BEGIN Records supplied

(** * Further properties of the store and of its callers *)

(** ** [mark_deleted] *)

Lemma mark_path_compose now p (paths : list string) (t : Table) :
  sql_update (λ r, full_path r ∈ paths ∧ is_deleted r = false)
             (soft_deleted_row now) (mark_path now p t)
  = sql_update (λ r, full_path r ∈ p :: paths ∧ is_deleted r = false)
               (soft_deleted_row now) t.
Proof.
  unfold mark_path, sql_update. rewrite <-list_fmap_compose.
  apply list_fmap_ext. intros i r _. simpl.
  destruct (decide (full_path r = p ∧ is_deleted r = false)) as [[Hr Hd]|Hn].
  - rewrite (decide_False (P := _ ∧ is_deleted (soft_deleted_row now r) = false))
      by (by intros [_ ?]).
    rewrite decide_True; [done|]. split; [|done]. subst p. apply list_elem_of_here.
  - destruct (decide (full_path r ∈ paths ∧ is_deleted r = false)) as [[Hr Hd]|Hn2].
    + rewrite decide_True; [done|]. split; [|done]. by apply list_elem_of_further.
    + rewrite decide_False; [done|]. intros [Hin Hd].
      apply elem_of_cons in Hin as [Hin|Hin]; [by apply Hn|by apply Hn2].
Qed.

Lemma mark_path_count now p (paths : list string) (t : Table) :
  sql_rowcount (λ r, full_path r = p ∧ is_deleted r = false) t
  + Z.of_nat (length (filter (λ r, full_path r ∈ paths ∧ is_deleted r = false)
                             (mark_path now p t)))
  = Z.of_nat (length (filter (λ r, full_path r ∈ p :: paths ∧ is_deleted r = false) t)).
Proof.
  unfold sql_rowcount, mark_path, sql_update.
  induction t as [|r t IH]; [done|].
  rewrite fmap_cons.
  destruct (decide (full_path r = p ∧ is_deleted r = false)) as [[Hr Hd]|Hn].
  - rewrite (filter_cons_True (λ r, full_path r = p ∧ is_deleted r = false)) by done.
    rewrite (filter_cons_False _ (soft_deleted_row now r)) by (by intros [_ ?]).
    rewrite (filter_cons_True (λ r, full_path r ∈ p :: paths ∧ is_deleted r = false))
      by (split; [subst p; apply list_elem_of_here|done]).
    simpl length. lia.
  - rewrite (filter_cons_False (λ r, full_path r = p ∧ is_deleted r = false)) by done.
    destruct (decide (full_path r ∈ paths ∧ is_deleted r = false)) as [[Hr Hd]|Hn2].
    + rewrite (filter_cons_True _ r) by done.
      rewrite (filter_cons_True (λ r, full_path r ∈ p :: paths ∧ is_deleted r = false))
        by (split; [by apply list_elem_of_further|done]).
      simpl length. lia.
    + rewrite (filter_cons_False _ r) by done.
      rewrite (filter_cons_False
                 (λ r, full_path r ∈ p :: paths ∧ is_deleted r = false)); [lia|].
      intros [Hin Hd]. apply elem_of_cons in Hin as [Hin|Hin];
        [by apply Hn|by apply Hn2].
Qed.

(** The loop of [mark_deleted] from any count. *)
Lemma mark_deleted_fold now (paths : list string) (t : Table) (count : Z) :
  foldl (λ '(t, count) path,
           (mark_path now path t,
            count + sql_rowcount (λ r, full_path r = path ∧ is_deleted r = false) t))
        (t, count) paths
  = (sql_update (λ r, full_path r ∈ paths ∧ is_deleted r = false)
                (soft_deleted_row now) t,
     count + Z.of_nat (length (filter (λ r, full_path r ∈ paths ∧ is_deleted r = false) t))).
Proof.
  revert t count. induction paths as [|p paths IH]; intros t count.
  - simpl. f_equal.
    + symmetry. apply sql_update_none. intros r _ [Hin _]. inversion Hin.
    + rewrite filter_length_none; [lia|].
      apply Forall_forall. intros r _ [Hin _]. inversion Hin.
  - simpl. rewrite IH, mark_path_compose. f_equal.
    rewrite <-(mark_path_count now p paths t). lia.
Qed.

(** X1.  [mark_deleted] soft-deletes exactly the active rows whose path
    is listed, in whatever scan root they are, stamps them with [now] and
    returns their number; rows of other paths and rows already deleted,
    with the time of their deletion, are left as they are. *)
Theorem mark_deleted_effect now (paths : list string) (t : Table) (i : nat) (r : Row) :
  t !! i = Some r →
  (mark_deleted now paths t).1 !! i
    = Some (if decide (full_path r ∈ paths ∧ is_deleted r = false)
            then soft_deleted_row now r else r)
  ∧ (mark_deleted now paths t).2
    = Z.of_nat (length (filter (λ r, full_path r ∈ paths ∧ is_deleted r = false) t))
  ∧ length (mark_deleted now paths t).1 = length t.
Proof.
  intros Hi. unfold mark_deleted. rewrite mark_deleted_fold. simpl.
  rewrite sql_update_lookup, Hi, sql_update_length. split_and!; [done|lia|done].
Qed.

Lemma mark_deleted_effect_witness :
  (mark_deleted "2026-01-05T10:00:00" ["/data/b"; "/data/c"; "/data/zz"]
     example_table).1 !! 1%nat
  = Some (soft_deleted_row "2026-01-05T10:00:00"
            (example_row 2 "/data/b" 1000 (Some "d41d8") (Some 1) false))
  ∧ (mark_deleted "2026-01-05T10:00:00" ["/data/b"; "/data/c"; "/data/zz"]
       example_table).2 = 1.
Proof.
  destruct (mark_deleted_effect "2026-01-05T10:00:00"
              ["/data/b"; "/data/c"; "/data/zz"] example_table 1%nat
              (example_row 2 "/data/b" 1000 (Some "d41d8") (Some 1) false))
    as (Hrow & Hcount & _).
  - reflexivity.
  - split; [exact Hrow|exact Hcount].
Defined.

(** X2.  [mark_deleted] is idempotent: called again on the same paths it
    changes nothing and returns 0, at whatever time. *)
Theorem mark_deleted_idempotent now1 now2 (paths : list string) (t : Table) :
  mark_deleted now2 paths (mark_deleted now1 paths t).1
  = ((mark_deleted now1 paths t).1, 0).
Proof.
  unfold mark_deleted. rewrite !mark_deleted_fold. simpl.
  assert (∀ r, r ∈ sql_update (λ r, full_path r ∈ paths ∧ is_deleted r = false)
                   (soft_deleted_row now1) t →
               ¬ (full_path r ∈ paths ∧ is_deleted r = false)) as Hnone.
  { unfold sql_update. intros r (r0 & -> & _)%list_elem_of_fmap.
    case_decide as Hr0; [by intros [_ ?]|done]. }
  f_equal.
  - by apply sql_update_none.
  - rewrite filter_length_none; [done|]. by apply Forall_forall.
Qed.

(** ** [upsert_file] *)

Lemma head_filter_None {A} (P : A → Prop) `{!∀ x, Decision (P x)} (l : list A) :
  head (filter P l) = None → ∀ x, x ∈ l → ¬ P x.
Proof.
  rewrite head_None. intros Hnil x Hx HP.
  assert (x ∈ filter P l) as Hin by (by apply list_elem_of_filter).
  rewrite Hnil in Hin. inversion Hin.
Qed.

END Records supplied

• [What to work on]
Filter the lines above so that only those with the string "Theorem" remain, then copy them.

• [Final answer]
Theorem mark_deleted_effect now (paths : list string) (t : Table) (i : nat) (r : Row) :
Theorem mark_deleted_idempotent now1 now2 (paths : list string) (t : Table) :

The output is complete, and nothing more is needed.